Peetn's mind was in a turmoil as he grubbed in the desert sands at the base of the stubby, tree-like plant. He mechanically pulled up the bulbous roots, tearing them loose, but always leaving enough of a stem so that a new one would grow back on, but his thoughts were upon what the stranger had made known to him by the diagram he had drawn in the sand. This being was from Gamtl! Gamtl, the mythical Eden, the planet to which legend told all good Martians would go some day. Some day, it was said, the ghostly ships of space would return, and all Mars would be happy again. This monstrosity claimed to have come from there. Could this be the time of resurrection which Mars was promised by the old myth? How could this thick-tentacled, hideous-faced being bring Mars back to its old lost glory?

Such were Peetn's thoughts as he approached the water station with his pockets half full of merrl. The now familiar figure of the being from Gamtl stood atop the knoll beckoning to him.

They shook hands solemnly after Peetn had dumped his load of food, and the stranger drew Peetn over to a patch of cleared sand. Bending down, he drew with his finger a crude diagram of the water-station, pointing to it, and then to the reservoir, pump-cavern, and the valve-house, indicating each in the sand in turn. He then drew a line from the pump-cavern northward, and connected it to a large scrawl which Peetn decided was supposed to represent the ice-cap. He nodded his head in a gesture which he had learned from the Earthman, indicating that he understood, and that the diagram was right.

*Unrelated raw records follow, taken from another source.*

(** * Heat-Pump-Efficacy-Dashboard: the dashboard pipeline, embedded and verified

    A shallow embedding of [app.py] (the Shiny dashboard) and of
    [process-data.py] (the catalog preprocessing script).

    Conventions of the embedding:
    - a floating-point number is the rational it stands for ([Q]); a
      missing value (NaN) is [None] in a series and [NaN] in a quotient.
      The proportions of the summary table are computed in binary64, with
      the rounding of each operation ([b64]); the rolling averages are
      exact, and equalities between them are stated with [Qeq] ([==]);
    - Python exceptions are the [Raise] branch of [outcome], carrying the
      name of the exception class;
    - objects that the Python code shares by reference (the data frame
      cached by [filter_df]) live in an explicit heap. *)

From Stdlib Require Import ZArith QArith Qround Qabs Qpower List Ascii String Lia Lqa.
From stdpp Require Import base option list strings pretty.

Set Default Proof Using "Type".
Local Open Scope Z_scope.

(** ** Exceptions *)

Inductive outcome (A : Type) : Type :=
| Ok (a : A)
| Raise (exn : string).
Arguments Ok {A} a.
Arguments Raise {A} exn.

Definition obind {A B} (m : outcome A) (k : A -> outcome B) : outcome B :=
  match m with
  | Ok a => k a
  | Raise e => Raise e
  end.

(** ** Numbers *)

Module Num.

(** A series value: [None] is NaN, the archive's marker of a missing day. *)
Definition cell : Type := option Q.

(** The result of a float division: it can also be an infinity. *)
Inductive float : Type :=
| NaN
| Inf (negative : bool)
| Fin (q : Q).

(** [x < t] on a series value and an integer; NaN compares false. *)
Definition cell_ltb (x : cell) (t : Z) : bool :=
  match x with
  | Some q => if Qlt_le_dec q (inject_Z t) then true else false
  | None => false
  end.

(** [x >= t]; NaN compares false. *)
Definition cell_geb (x : cell) (t : Z) : bool :=
  match x with
  | Some q => if Qlt_le_dec q (inject_Z t) then false else true
  | None => false
  end.

(** [rint]: round to the nearest integer, ties to the even one. *)
Definition rint (q : Q) : Z :=
  let f := Qfloor q in
  match ((q - inject_Z f) ?= (1 # 2))%Q with
  | Lt => f
  | Gt => f + 1
  | Eq => if Z.even f then f else f + 1
  end.

(** Python's [round(q, ndigits)] on a float: the decimal rounding of the
    exact value of the float, ties to even. *)
Definition round_ndigits (q : Q) (ndigits : nat) : Q :=
  let scale := inject_Z (10 ^ Z.of_nat ndigits) in
  (inject_Z (rint (q * scale)) / scale)%Q.

(** *** Binary64

    The double nearest to a rational, ties to even: a significand of 53
    bits times a power of two.  Exponents are not bounded: overflow and
    subnormal numbers, which quotients of counts and their thousandfold
    never reach, are left out. *)

(** The exponent [e] of the last place of [q > 0]: the one for which
    [2^52 <= q / 2^e < 2^53].  The bit lengths of numerator and
    denominator give it up to one. *)
Definition b64_exponent (q : Q) : Z :=
  let e0 := Z.log2 (Qnum q) - Z.log2 (Z.pos (Qden q)) - 53 in
  if Qlt_le_dec (q / Qpower 2 e0) (inject_Z (2 ^ 53)) then e0 else e0 + 1.

Definition b64_pos (q : Q) : Q :=
  let e := b64_exponent q in
  (inject_Z (rint (q / Qpower 2 e)) * Qpower 2 e)%Q.

Definition b64 (q : Q) : Q :=
  Qred (match (q ?= 0)%Q with
        | Eq => 0
        | Gt => b64_pos q
        | Lt => - b64_pos (- q)
        end)%Q.

(** numpy's [round(x, decimals)] on a double, for [decimals >= 0]:
    multiply by the power of ten, round to the nearest integer, divide by
    the power of ten, each operation in binary64. *)
Definition np_round (x : Q) (decimals : nat) : Q :=
  let scale := inject_Z (10 ^ Z.of_nat decimals) in
  b64 (inject_Z (rint (b64 (x * scale))) / scale)%Q.

(** [Series.round(ndigits)] *)
Definition float_round (x : float) (ndigits : nat) : float :=
  match x with
  | Fin q => Fin (np_round q ndigits)
  | other => other
  end.

(** pandas' true division of an integer column by an integer, in
    binary64: division by zero raises nothing, it yields NaN for 0/0 and
    an infinity otherwise. *)
Definition truediv (n d : Z) : float :=
  if d =? 0 then
    if n =? 0 then NaN else Inf (n <? 0)
  else Fin (b64 (inject_Z n / inject_Z d))%Q.

End Num.

(** ** The parts of pandas and numpy the program uses *)

Module Pandas.
Import Num.

Inductive column : Type :=
| DateCol (v : list Z)      (* timestamps, seconds since the epoch *)
| NumCol (v : list cell).   (* floats *)

Definition column_len (c : column) : nat :=
  match c with
  | DateCol v => length v
  | NumCol v => length v
  end.

(** A data frame: its number of rows (the index) and its columns in
    order of insertion. *)
Record DataFrame : Type := {
  nrows : nat;
  cols : list (string * column)
}.

Fixpoint get_col (name : string) (cs : list (string * column)) : option column :=
  match cs with
  | [] => None
  | (n, c) :: rest => if String.eqb n name then Some c else get_col name rest
  end.

(** Assignment of one column: an existing column is replaced where it
    stands, a new one is appended. *)
Fixpoint set_col (name : string) (c : column) (cs : list (string * column))
  : list (string * column) :=
  match cs with
  | [] => [(name, c)]
  | (n, c0) :: rest =>
      if String.eqb n name then (name, c) :: rest
      else (n, c0) :: set_col name c rest
  end.

(** [df[name]] *)
Definition getitem (df : DataFrame) (name : string) : outcome column :=
  match get_col name (cols df) with
  | Some c => Ok c
  | None => Raise "KeyError"
  end.

(** [df[name] = c], for a column computed from [df] itself. *)
Definition setitem (df : DataFrame) (name : string) (c : column) : DataFrame :=
  {| nrows := nrows df; cols := set_col name c (cols df) |}.

(** [pd.DataFrame(data = {n1: c1, n2: c2})] *)
Definition frame_of_dict (n1 : string) (c1 : column) (n2 : string) (c2 : column)
  : outcome DataFrame :=
  if Nat.eqb (column_len c1) (column_len c2) then
    Ok {| nrows := column_len c1; cols := set_col n2 c2 [(n1, c1)] |}
  else Raise "ValueError".

(** [pd.date_range(start, end, freq, inclusive = "left")]: of the
    instants [start + k * freq] up to [end], pandas drops [end] itself
    unless it is also [start]; so [start] alone when [start = end], and
    otherwise the instants that lie before [end]. *)
Definition date_range_left (start stop : Z) (freq : positive) : list Z :=
  if start =? stop then [start]
  else map (fun k => start + Z.of_nat k * Z.pos freq)
           (seq 0 (Z.to_nat ((stop - start + Z.pos freq - 1) / Z.pos freq))).

(** [np.arange(start, stop, -1)] on integers. *)
Definition arange_down (start stop : Z) : list Z :=
  map (fun k => start - Z.of_nat k) (seq 0 (Z.to_nat (start - stop))).

(** [len(df[df[col] < t])] for a float column. *)
Definition count_lt (v : list cell) (t : Z) : Z :=
  Z.of_nat (length (List.filter (fun x => cell_ltb x t) v)).

(** *** Rolling mean

    [Series.rolling(window = w).mean()] with the default
    [min_periods = w]: pandas slides a window ending at each index and
    keeps the number of valid observations and their sum, adding the
    entering value and removing the leaving one.  The guards of the
    original against floating-point cancellation (compensated summation,
    the count of negative values, runs of equal values) are the identity
    on exact rationals and are left out. *)

Record roll_state : Type := { nobs : Z; sum_x : Q }.

Definition add_mean (val : cell) (st : roll_state) : roll_state :=
  match val with
  | Some v => {| nobs := nobs st + 1; sum_x := (sum_x st + v)%Q |}
  | None => st
  end.

Definition remove_mean (val : cell) (st : roll_state) : roll_state :=
  match val with
  | Some v => {| nobs := nobs st - 1; sum_x := (sum_x st - v)%Q |}
  | None => st
  end.

Definition calc_mean (minp : Z) (st : roll_state) : cell :=
  if (minp <=? nobs st) && (0 <? nobs st)
  then Some (sum_x st / inject_Z (nobs st))%Q
  else None.

(** The loop over the indices [i, i+1, ...] of [rest], the part of
    [values] still to visit; [st] is the state of the window that ends
    just before [i]. *)
Fixpoint roll_mean_loop (win : nat) (values : list cell) (i : nat)
         (rest : list cell) (st : roll_state) : list cell :=
  match rest with
  | [] => []
  | x :: rest' =>
      let st1 :=
        if (win <=? i)%nat then
          match values !! (i - win)%nat with
          | Some old => remove_mean old st
          | None => st
          end
        else st in
      let st2 := add_mean x st1 in
      calc_mean (Z.of_nat win) st2 :: roll_mean_loop win values (S i) rest' st2
  end.

Definition rolling_mean (win : nat) (values : list cell) : list cell :=
  roll_mean_loop win values 0 values {| nobs := 0; sum_x := 0 |}.

End Pandas.

(** ** The derived series as the specification words it *)

Module SeriesSpec.
Import Num.

Fixpoint total (l : list cell) : cell :=
  match l with
  | [] => Some 0%Q
  | x :: r =>
      match x, total r with
      | Some v, Some s => Some (v + s)%Q
      | _, _ => None
      end
  end.

(** Arithmetic mean of a list of floats; a NaN among them makes it NaN. *)
Definition mean (l : list cell) : cell :=
  match total l with
  | Some s => Some (s / inject_Z (Z.of_nat (length l)))%Q
  | None => None
  end.

(** The [w] values at indices [i - (w - 1)] through [i]. *)
Definition window (w : nat) (values : list cell) (i : nat) : list cell :=
  take w (drop (i + 1 - w) values).

(** Absent for the first [w - 1] indices, then the mean of the window. *)
Definition trailing_avg (w : nat) (values : list cell) (i : nat) : cell :=
  if (i <? w - 1)%nat then None else mean (window w values i).

(** Equality of floats up to the representation of the rational. *)
Definition cell_eq (a b : cell) : Prop :=
  match a, b with
  | Some x, Some y => (x == y)%Q
  | None, None => True
  | _, _ => False
  end.

End SeriesSpec.

(** ** The city catalog, [data/cities.csv] *)

Module Catalog.

Record CityRow : Type := {
  city_state : string;
  lat : Q;
  lng : Q
}.

(** A catalog table: the names of its columns and its rows. *)
Record Table : Type := {
  columns : list string;
  rows : list CityRow
}.

End Catalog.

(** ** process-data.py *)

Module ProcessData.
Import Catalog.

(** The columns of [data-raw/uscities.csv] that the script reads. *)
Record RawRow : Type := {
  city : string;
  state_name : string;
  population : Z;
  raw_lat : Q;
  raw_lng : Q
}.

(** [df = df[df["population"] >= 10000]] *)
Definition populous (r : RawRow) : bool := 10000 <=? population r.

(** [df["city_state"] = df["city"] + ', ' + df["state_name"]] *)
Definition label (r : RawRow) : string :=
  (city r ++ ", " ++ state_name r)%string.

(** [df = df[["city_state", "lat", "lng"]]] *)
Definition select (r : RawRow) : CityRow :=
  {| city_state := label r; lat := raw_lat r; lng := raw_lng r |}.

(** The frame that the script hands to [to_csv]. *)
Definition process (raw : list RawRow) : Table :=
  {| columns := ["city_state"; "lat"; "lng"]%string;
     rows := map select (List.filter populous raw) |}.

Section Csv.
(** The decimal text pandas writes for a float. *)
Variable float_str : Q -> string.

Definition quote : Ascii.ascii := Ascii.ascii_of_nat 34.

Fixpoint needs_quoting (s : string) : bool :=
  match s with
  | EmptyString => false
  | String c r =>
      Ascii.eqb c ","%char || Ascii.eqb c quote
      || Ascii.eqb c (Ascii.ascii_of_nat 10) || Ascii.eqb c (Ascii.ascii_of_nat 13)
      || needs_quoting r
  end.

Fixpoint double_quotes (s : string) : string :=
  match s with
  | EmptyString => EmptyString
  | String c r =>
      if Ascii.eqb c quote then String quote (String quote (double_quotes r))
      else String c (double_quotes r)
  end.

(** A text field under the writer's minimal quoting. *)
Definition csv_field (s : string) : string :=
  if needs_quoting s
  then String quote (double_quotes s ++ String quote EmptyString)
  else s.

Definition csv_row (r : CityRow) : string :=
  String.concat "," [csv_field (city_state r); float_str (lat r); float_str (lng r)].

(** [df.to_csv(path, index=False)]: the lines of the file, header first. *)
Definition to_csv (t : Table) : list string :=
  String.concat "," (map csv_field (columns t)) :: map csv_row (rows t).

(** The lines of [data/cities.csv] after the script ran on [raw]. *)
Definition catalog_file (raw : list RawRow) : list string :=
  to_csv (process raw).

End Csv.

End ProcessData.

(** ** app.py *)

Module App.
Import Num Pandas Catalog.

(** *** Data *)

(** A calendar date, as its day number. *)
Definition date : Type := Z.

Record Slider (V : Type) : Type := {
  value : V;
  smin : Z;
  smax : Z
}.
Arguments value {V} _.
Arguments smin {V} _.
Arguments smax {V} _.

(** The widgets of the sidebar; [input.plotTemp()] and
    [input.tableTemp()] are the [value]s of the two sliders. *)
Record Inputs : Type := {
  city : string;
  daterange : date * date;
  tempunits : string;
  plotTemp : Slider Z;
  plotOptions : list string;
  tableTemp : Slider (Z * Z)
}.

Inductive InputId : Type :=
| IdCity | IdDaterange | IdTempunits | IdPlotTemp | IdPlotOptions | IdTableTemp.

#[global] Instance InputId_eq_dec : EqDecision InputId.
Proof. solve_decision. Defined.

Clark then drew a line from the valve-house south. By means of much pointing and insistent signs, the Martian finally discovered that he wished to know where it led, and what was at the end.

Peetn jack-knifed his gangly legs and sank to his knees. The tip of his tentacles traced a picture in the sand. It looked like a series of small circles interlinked by little curved lines. Peetn pointed to himself, then at the circles. Then he made eighty-two little dashes in the sand.

The Earthman understood immediately. So that was it! This water-station supplied a colony of eighty-two Martians with drinking water, vital to their existence! They must live very far south near the equator, in the warmest zone of the planet, where food and heat were more abundant. Of course! And Beany was shipped up here as watchman. Clark looked with new respect at the Martian, thinking of the soul-deadening loneliness he must have known. He certainly wasn't much good as a mechanic; why, he couldn't even have known that the flow of water could be increased by opening those valves wider! Naturally, he had thought that Clark had tried to sabotage the plant when he had laid hands on the machinery. Those pumps—it was a wonder that they hadn't frozen stiff long before this.

Harrison Clark made up his mind.

Next morning when Peetn arose, the man from Gamtl was gone. So was a three-day supply of merrl and water.